Definition check_max_pending_frames m : Result unit ErrorKind * Multiplexed R :=
  if decide (max_substreams (config m) + EXTRA_PENDING_FRAMES ≤ length (pending_frames m))
  then on_error m Other
  else (Ok (), m).

Definition can_read m (id : LocalStreamId) : bool :=
  match substreams m !! id with
  | Some (Substream_Open _) | Some (Substream_SendClosed _) => true
  | _ => false
  end.

Definition Multiplexed_next_outbound_stream_id m : outcome (LocalStreamId * Multiplexed R) :=
  let id := next_outbound_stream_id m in
  next ← LocalStreamId_next (next_outbound_stream_id m);
  Ret (id, set_next_outbound_stream_id m next).

(** *** Sending frames *)

Definition poll_send_frame m (w : Waker) (frame : Frame LocalStreamId) : Poll (Result unit ErrorKind) * Multiplexed R :=
  let m := NotifierWrite_register m w in
  let '(p, r) := framed_ready (io m) in
  let m := set_io m r in
  match p with
  | Pending => (Pending, m)
  | Ready (Ok _) =>
      let '(res, r) := framed_send (io m) frame in
      let m := set_io m r in
      match res with
      | Ok _ => (Ready (Ok ()), m)
      | Err e => let '(res, m) := on_error m e in (Ready res, m)
      end
  | Ready (Err e) => let '(res, m) := on_error m e in (Ready res, m)
  end.

(** Every turn takes a frame from the queue, so that its length bounds the number
    of turns. *)
Fixpoint send_pending_loop (fuel : nat) m (w : Waker) : outcome (Poll (Result unit ErrorKind) * Multiplexed R) :=
  match last (pending_frames m) with
  | None => Ret (Ready (Ok ()), m)
  | Some frame =>
      match fuel with
      | O => Panic
      | S fuel =>
          let m := set_pending_frames m (removelast (pending_frames m)) in
          let '(p, m) := poll_send_frame m w frame in
          match p with
          | Ready (Err e) => Ret (Ready (Err e), m)
          | Pending => Ret (Pending, set_pending_frames m (pending_frames m ++ [frame]))
          | Ready (Ok _) => send_pending_loop fuel m w
          end
      end
  end.

Definition send_pending_frames m (w : Waker) : outcome (Poll (Result unit ErrorKind) * Multiplexed R) :=
  send_pending_loop (length (pending_frames m)) m w.

(** *** Flushing and closing the connection *)

Definition Multiplexed_poll_flush m (w : Waker) : outcome (Poll (Result unit ErrorKind) * Multiplexed R) :=
  match status m with
  | Status_Closed => Ret (Ready (Ok ()), m)
  | Status_Err e => Ret (Ready (Err e), m)
  | Status_Open =>
      '(p, m) ← send_pending_frames m w;
      match p with
      | Pending => Ret (Pending, m)
      | Ready (Err e) => Ret (Ready (Err e), m)
      | Ready (Ok _) =>
          let m := NotifierWrite_register m w in
          let '(p, r) := framed_flush (io m) in
          let m := set_io m r in
          match p with
          | Pending => Ret (Pending, m)
          | Ready (Err e) => let '(res, m) := on_error m e in Ret (Ready res, m)
          | Ready (Ok _) => Ret (Ready (Ok ()), set_pending_flush_open m ∅)
          end
      end
  end.

Definition Multiplexed_poll_close m (w : Waker) : Poll (Result unit ErrorKind) * Multiplexed R :=
  match status m with
  | Status_Closed => (Ready (Ok ()), m)
  | Status_Err e => (Ready (Err e), m)
  | Status_Open =>
      let m := NotifierWrite_register m w in
      let '(p, r) := framed_close (io m) in
      let m := set_io m r in
      match p with
      | Pending => (Pending, m)
      | Ready (Err e) => let '(res, m) := on_error m e in (Ready res, m)
      | Ready (Ok _) =>
          let m := set_pending_frames m [] in
          let m := set_open_buffer m [] in
          let m := set_substreams m ∅ in
          let m := set_status m Status_Closed in
          (Ready (Ok ()), m)
      end
  end.

(** *** Inbound frames *)

Definition on_open m (id : RemoteStreamId) : Result (option LocalStreamId) ErrorKind * Multiplexed R :=
  let id := RemoteStreamId_into_local id in
  match substreams m !! id with
  | Some _ => on_error m Other
  | None =>
      if decide (max_substreams (config m) ≤ size (substreams m)) then
        let '(res, m) := check_max_pending_frames m in
        match res with
        | Err e => (Err e, m)
        | Ok _ => (Ok None, set_pending_frames m (Frame_Reset id :: pending_frames m))
        end
      else (Ok (Some id), set_substreams m (<[id := Substream_Open []]> (substreams m)))
  end.

Definition on_reset m (id : LocalStreamId) : Multiplexed R :=
  match substreams m !! id with
  | Some state =>
      let m := set_substreams m (delete id (substreams m)) in
      match state with
      | Substream_Closed _ => m
      | Substream_Reset _ => m
      | Substream_RecvClosed buf | Substream_SendClosed buf | Substream_Open buf =>
          let m := set_substreams m (<[id := Substream_Reset buf]> (substreams m)) in
          (wake_read_stream m id).2
      end
  | None => m
  end.

Definition on_close m (id : LocalStreamId) : Multiplexed R :=
  match substreams m !! id with
  | Some state =>
      let m := set_substreams m (delete id (substreams m)) in
      match state with
      | Substream_RecvClosed _ | Substream_Closed _ => set_substreams m (<[id := state]> (substreams m))
      | Substream_Reset buf => set_substreams m (<[id := Substream_Reset buf]> (substreams m))
      | Substream_SendClosed buf =>
          let m := set_substreams m (<[id := Substream_Closed buf]> (substreams m)) in
          (wake_read_stream m id).2
      | Substream_Open buf =>
          let m := set_substreams m (<[id := Substream_RecvClosed buf]> (substreams m)) in
          (wake_read_stream m id).2
      end
  | None => m
  end.

Definition buffer m (id : LocalStreamId) (data : Bytes) : outcome (Result unit ErrorKind * Multiplexed R) :=
  match substreams m !! id with
  | None => Ret (Ok (), m)
  | Some state =>
      match recv_buf_open state with
      | None => Ret (Ok (), m)
      | Some buf =>
          assert (bool_decide (length buf ≤ max_buffer_len (config m)));;
          let buf := buf ++ [data] in
          let m := set_substreams m (<[id := set_recv_buf state buf]> (substreams m)) in
          let m := (wake_read_stream m id).2 in
          if decide (max_buffer_len (config m) < length buf) then
            match max_buffer_behaviour (config m) with
            | ResetStream =>
                let '(res, m) := check_max_pending_frames m in
                match res with
                | Err e => Ret (Err e, m)
                | Ok _ =>
                    let m := set_substreams m (<[id := Substream_Reset buf]> (substreams m)) in
                    Ret (Ok (), set_pending_frames m (Frame_Reset id :: pending_frames m))
                end
            | Block => Ret (Ok (), set_blocking_stream m (Some id))
            end
          else Ret (Ok (), m)
      end
  end.

(** [poll_read_frame]: any pending flush before reading. *)
Definition read_frame_flush m (w : Waker) (stream_id : option LocalStreamId) :
    outcome (Poll (Result unit ErrorKind) * Multiplexed R) :=
  match stream_id with
  | Some id =>
      if decide (id ∈ pending_flush_open m) then
        '(p, m) ← Multiplexed_poll_flush m w;
        match p with
        | Ready (Ok _) => Ret (p, set_pending_flush_open m ∅)
        | _ => Ret (p, m)
        end
      else Ret (Ready (Ok ()), m)
  | None => Ret (Ready (Ok ()), m)
  end.

(** [poll_read_frame]: from the check for a blocked stream on. *)
Definition read_frame_next m (w : Waker) (stream_id : option LocalStreamId) :
    outcome (Poll (Result (Frame RemoteStreamId) ErrorKind) * Multiplexed R) :=
  match blocking_stream m with
  | Some blocked_id =>
      let '(woke, m) := wake_read_stream m blocked_id in
      if negb woke then Ret (Pending, wake m w)
      else match stream_id with
           | Some id =>
               assert (bool_decide (blocked_id ≠ id));;
               Ret (Pending, register_read_stream m w id)
           | None => Ret (Pending, register_next_stream m w)
           end
  | None =>
      let m := match stream_id with
               | Some id => register_read_stream m w id
               | None => register_next_stream m w
               end in
      let '(p, r) := framed_next (io m) in
      let m := set_io m r in
      match p with
      | Pending => Ret (Pending, m)
      | Ready (Some (Ok frame)) => Ret (Ready (Ok frame), m)
      | Ready (Some (Err e)) => let '(res, m) := on_error m e in Ret (Ready res, m)
      | Ready None => let '(res, m) := on_error m UnexpectedEof in Ret (Ready res, m)
      end
  end.

Definition poll_read_frame m (w : Waker) (stream_id : option LocalStreamId) :
    outcome (Poll (Result (Frame RemoteStreamId) ErrorKind) * Multiplexed R) :=
  '(p, m) ← send_pending_frames m w;
  match p with
  | Ready (Err e) => Ret (Ready (Err e), m)
  | Ready (Ok _) | Pending =>
      '(p, m) ← read_frame_flush m w stream_id;
      match p with
      | Pending => Ret (Pending, m)
      | Ready (Err e) => Ret (Ready (Err e), m)
      | Ready (Ok _) => read_frame_next m w stream_id
      end
  end.

(** *** Streams *)

(** One turn of the loop of [poll_next_stream]. *)
Definition next_stream_turn (w : Waker) (s : nat * Multiplexed R) :
    outcome (Turn (nat * Multiplexed R) (Poll (Result LocalStreamId ErrorKind))) :=
  let '(num_buffered, m) := s in
  if decide (num_buffered = max_buffer_len (config m)) then Ret (Return Pending (num_buffered, wake m w))
  else
    '(p, m) ← poll_read_frame m w None;
    match p with
    | Pending => Ret (Return Pending (num_buffered, m))
    | Ready (Err e) => Ret (Return (Ready (Err e)) (num_buffered, m))
    | Ready (Ok frame) =>
        match frame with
        | Frame_Open stream_id =>
            let '(res, m) := on_open m stream_id in
            match res with
            | Err e => Ret (Return (Ready (Err e)) (num_buffered, m))
            | Ok (Some id) => Ret (Return (Ready (Ok id)) (num_buffered, m))
            | Ok None => Ret (Continue (num_buffered, m))
            end
        | Frame_Data stream_id data =>
            '(res, m) ← buffer m (RemoteStreamId_into_local stream_id) data;
            match res with
            | Err e => Ret (Return (Ready (Err e)) (num_buffered, m))
            | Ok _ => Ret (Continue (num_buffered + 1, m))
            end
        | Frame_Close stream_id => Ret (Continue (num_buffered, on_close m (RemoteStreamId_into_local stream_id)))
        | Frame_Reset stream_id => Ret (Continue (num_buffered, on_reset m (RemoteStreamId_into_local stream_id)))
        end
    end.

(** [fuel] bounds the number of turns. *)
Definition poll_next_stream (fuel : nat) m (w : Waker) :
    outcome (Poll (Result LocalStreamId ErrorKind) * Multiplexed R) :=
  match guard_open m with
  | Err e => Ret (Ready (Err e), m)
  | Ok _ =>
      match last (open_buffer m) with
      | Some stream_id => Ret (Ready (Ok stream_id), set_open_buffer m (removelast (open_buffer m)))
      | None =>
          assert (bool_decide (open_buffer m = []));;
          '(p, (_, m)) ← loop fuel (next_stream_turn w) (0, m);
          Ret (p, m)
      end
  end.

━━━━━━━━━━━━━━━━

## WORK TASK
Wherever the string "woke" appears in the listing above, show the whole line.

## REPLY
      let '(woke, m) := wake_read_stream m blocked_id in
      if negb woke then Ret (Pending, wake m w)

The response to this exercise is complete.